(** * gotask: a terminal kanban board

    A shallow embedding of [gotask.go] (the board with the confirmation and
    edit dialogs) and of the earlier variant of the same program (module
    [Legacy] below), and the properties of the interaction state machine,
    of the board operations and of the snapshot file.

    Conventions.
    - Go's [int] is a 64-bit two's complement integer: a [Z] in
      [int_min .. int_max]; [++], [--], [+ 1] and [- 1] are written with [wrap].
    - A slice is a [list]; [len] is its length as an [int]. An index or a
      slice expression out of range panics: the operation returns [None], and
      so does [Update].
    - [Update] has a value receiver, but the columns and their tasks live in
      backing arrays shared by every copy of the model, and the runtime keeps
      only the returned model: a transition is a function from the model (and
      the disk) to the next model (and disk).
    - The text input, the clock, the JSON text layer and the file system are
      libraries outside the program: the text input is an interface
      ([TextInput]), the clock and the outcome of a write are inputs of a
      transition ([Env]), the snapshot file holds a JSON value. *)

From Stdlib Require DecimalString DecimalZ DecimalPos.
From stdpp Require Import base numbers list sets strings option.

Local Open Scope Z_scope.

(** ** Go integers and slices *)

Definition int_min : Z := - 2 ^ 63.
Definition int_max : Z := 2 ^ 63 - 1.

(** Two's complement wrap-around of a 64-bit [int]. *)
Definition wrap (z : Z) : Z := (z + 2 ^ 63) `mod` 2 ^ 64 - 2 ^ 63.

Definition is_int (z : Z) : Prop := int_min ≤ z ≤ int_max.

Definition len {A} (s : list A) : Z := Z.of_nat (length s).

Definition max (a b : Z) : Z := if bool_decide (a > b) then a else b.
Definition min (a b : Z) : Z := if bool_decide (a < b) then a else b.

(** [s[i]]: panics unless [0 <= i < len(s)]. *)
Definition index {A} (s : list A) (i : Z) : option A :=
  if bool_decide (0 ≤ i < len s) then s !! Z.to_nat i else None.

(** [append(s[:i], s[i+1:]...)]. [s[:i]] panics unless [0 <= i <= cap(s)] and
    [s[i+1:]] unless [0 <= i+1 <= len(s)]; as [len(s) <= cap(s)], the
    expression as a whole panics unless [0 <= i] and [0 <= i+1 <= len(s)]. *)
Definition remove {A} (s : list A) (i : Z) : option (list A) :=
  let j := wrap (i + 1) in
  if bool_decide (0 ≤ i ∧ 0 ≤ j ≤ len s)
  then Some (take (Z.to_nat i) s ++ drop (Z.to_nat j) s)
  else None.

(** ** The board *)

(** [time.Time], as the instant it denotes (nanoseconds since the epoch). *)
Definition Time : Type := Z.

Module Task.
Record t := mk {
  ID : Z;
  Title : string;
  Description : string;
  CreatedAt : Time;
}.
Definition zero : t := mk 0 "" "" 0.
Definition with_Title (v : string) (x : t) : t :=
  mk (ID x) v (Description x) (CreatedAt x).
End Task.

◆ ◆ ◆ ◆ ◆

Work instructions » Here the job is to set down exactly the lines of the material above that fall between the one with "- A slice is" and the one with "Definition int_min : Z := - 2 ^ 63.", inclusive, and nothing beyond them.

Problem solution »
    - A slice is a [list]; [len] is its length as an [int]. An index or a
      slice expression out of range panics: the operation returns [None], and
      so does [Update].
    - [Update] has a value receiver, but the columns and their tasks live in
      backing arrays shared by every copy of the model, and the runtime keeps
      only the returned model: a transition is a function from the model (and
      the disk) to the next model (and disk).
    - The text input, the clock, the JSON text layer and the file system are
      libraries outside the program: the text input is an interface
      ([TextInput]), the clock and the outcome of a write are inputs of a
      transition ([Env]), the snapshot file holds a JSON value. *)

From Stdlib Require DecimalString DecimalZ DecimalPos.
From stdpp Require Import base numbers list sets strings option.

Local Open Scope Z_scope.

(** ** Go integers and slices *)

Definition int_min : Z := - 2 ^ 63.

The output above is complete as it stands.